In the introduction I promised to write some more about my parents. My reasoning here is that to some extent you are influenced throughout life by your parents. Yes, the old genetic vs. environment debate. My view is that both are important. Try telling someone who has a bad genetic condition that genetics are not important, or enjoy the response when you note how much they look like their father, or mother, or a grandfather or grandmother. And yes, like it or not intelligence and other similar characteristics are determined to some extent by genetics too, just as the easier to see physical characteristics. Weighing in on how important environmental input can be is easy, too. Obviously if you have grown up being taught certain skills and lifestyle, ways of doing things, and right from wrong, you will turn out differently than someone who has been brought up differently. So, if you are considering becoming a parent, perhaps one of the really important issues you should carefully consider is "should one of us stay home with the kid(s) to help them grow up to be good people, or should we both go for the money and risk having people who we do not know teaching our kid(s)?" Back to the history.

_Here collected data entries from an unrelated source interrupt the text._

(** The last statements of the transaction, once the rows are in. *)
Lemma create_tail i u t v m k :
  create_problem i d u = None ->
  find_contract (u 0%nat) v = Some k -> drawn ev (Draw t u) ->
  record (u 0%nat) None "pending_funding" "create" (in_ClientID i) (JObj []) t v = created i u t d ->
  wp (InsertContractEvent (u 0%nat) None "pending_funding" "create" (Some (in_ClientID i)) None ;;;
      commit ;;; ret (contract_of (u 0%nat) i)) ev (World d (Live t v) m)
    (fun r w => ended (settles ev d (create_spec i d)) r (World (committed w) NoTx (tick w))).
Proof.
  intros HP Hk HD HE. run; try discriminate; cbn [default] in *; try exact Hk; try rewrite HE.
  - split; [done|]. apply (settles_ok _ _ _ (Draw t u)); [done|]. unfold create_spec. cbn [ids began].
    by rewrite HP.
  - split; [done|]. apply (settles_lost _ _ _ (Draw t u) (contract_of (u 0%nat) i)); [done|done|].
    unfold create_spec. cbn [ids began]. by rewrite HP.
Qed.

Lemma contract_create_meets i m :
  wp (create_tx i) ev (World d NoTx m) (ended (settles ev d (create_spec i d))).
Proof.
  unfold create_tx. wp_step; [split; [done|by apply settles_failed]|].
  set (t := clock ev m). set (u := fun j => gen_uuid ev (S m + j)).
  assert (u 0%nat = gen_uuid ev (S m)) as Hu0 by (unfold u; by rewrite Nat.add_0_r).
  assert (drawn ev (Draw t u)) as HD by (split; [by exists m|intros j; by eexists]).
  assert (forall w e, committed w = d -> create_problem i d u = Some e ->
    ended (settles ev d (create_spec i d)) (Err (Db e)) (World (committed w) NoTx (tick w))) as Hbad.
  { intros w e -> HP. split; [done|]. apply (settles_err _ _ _ (Draw t u)); [done|].
    unfold create_spec. cbn [ids]. by rewrite HP. }
  unfold create_problem in Hbad. rewrite Hu0 in Hbad. cbv zeta in Hbad.
  wp_step. unfold InsertContract. wp_step.
  { wp_step. apply Hbad; [done|]. cbn [contract_of c_WeeklyHourLimit c_PlatformFeeBps] in *. by rewrite Heqb. }
  cbn [contract_of c_WeeklyHourLimit c_PlatformFeeBps] in Heqb. rewrite Heqb in Hbad.
  wp_step. wp_step; [split; [done|by apply settles_failed]|].
  unfold insert_contract. cbn [contract_of c_BudgetType c_Currency].
  destruct (enum budget_types (in_BudgetType i)) eqn:EN; cbn [negb] in *; [|by apply Hbad].
  destruct (bpchar 3 (in_Currency i)) as [cur|] eqn:CUR; [|by apply Hbad].
  unfold insert_row. cbn [rows contracts_t fresh]. fold (contract_of "" i).
  destruct (contract_check (contracts d) _) as [e|] eqn:CK; [by apply Hbad|].
  wp_step. cbn [new_contract c_ID]. rewrite <- Hu0 in *.
  set (row := new_contract (u 0%nat) cur (contract_of "" i)) in *.
  assert (find_contract (u 0%nat) (put contracts_t (contracts d ++ [row]) d) = Some row) as Hrow.
  { unfold find_contract. cbn [contracts put contracts_t]. apply contract_check_new in CK as CKn. change (c_ID row) with (u 0%nat) in CKn.
    rewrite find_key_app, (proj2 find_key_None CKn). cbn. unfold has_key. cbn.
    by rewrite String.eqb_refl. }
  assert (is_hourly i = false -> milestones_problem (u 0%nat) (fun k => u (S k)) (in_Milestones i)
    (milestones d) = None -> create_problem i d u = None) as HPm.
  { intros Hh HP. unfold create_problem. cbv zeta. rewrite Heqb, EN, CUR. cbn [negb]. fold row.
      by rewrite CK, Hh. }
  assert (default "" (bpchar 3 (in_Currency i)) = cur) as Hcur by by rewrite CUR.
  wp_step. fold (is_hourly i). destruct (is_hourly i) eqn:Hh.
  - unfold InsertHourlyContract. wp_step. wp_step; [split; [done|by apply settles_failed]|].
    unfold insert_row. rewrite (references_found _ _ _ _ _ Hrow).
    cbn [rows hourly_contracts_t hourly_contracts put contracts_t first_violation].
    destruct (unique_index _ _ (hourly_contracts d) _) as [e|] eqn:UQ; [by apply Hbad|].
    wp_step. apply create_tail with (u := u) (k := row); [|exact Hrow|done|].
    + unfold create_problem. cbv zeta. rewrite Heqb, EN, CUR. cbn [negb]. fold row.
      by rewrite CK, Hh.
    + unfold created. rewrite Hh, Hcur, app_nil_r. reflexivity.
  - apply wp_insert_milestones with (u := fun k => u (S k)) (k := row); [exact Hrow| | | |].
    + intros j. unfold u. f_equal. lia.
    + intros w -> NC. split; [done|by apply settles_failed].
    + intros e w Hw HP. by apply Hbad.
    + intros m' HP. apply create_tail with (u := u) (k := row); [by apply HPm|exact Hrow|done|].
      unfold created. rewrite Hh, Hcur, app_nil_r. reflexivity.
Qed.
End Meets.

Mom was born to a very rich farm family in the old country of Yugoslavia, in 1927. She was of good German heritage, since years before the Germans had settled there after a war turned that area over to them. Her mom and dad were very influential, and she grew up with manners and well earned wealth. I believe that sometime before WW II her mother died in an accident on the farm, and that her dad remarried. The village, or small town, was called Kathreinfeld and worked well in my opinion because of the strong work ethic the people had, and their shared values. They were all of German stock and made the area a pleasant place to live, from the stories I heard and the research I have done.
Dad was born in Bakersfied, CA, in 1924. He was pure blood Apache, and his family was not rich. His dad either left them when my dad was young, or died, and my grandmother worked as a cook and as a domestic to get her and the two kids through. Times were hard in the depression, much more so than most of us can imagine, but she got them through it with hard work. As WW II loomed my dad, like most of the realists of the day, knew that the US would not be able to sit on the sidelines as tyrants moved against the free world, and joined the Army before Pearl Harbor.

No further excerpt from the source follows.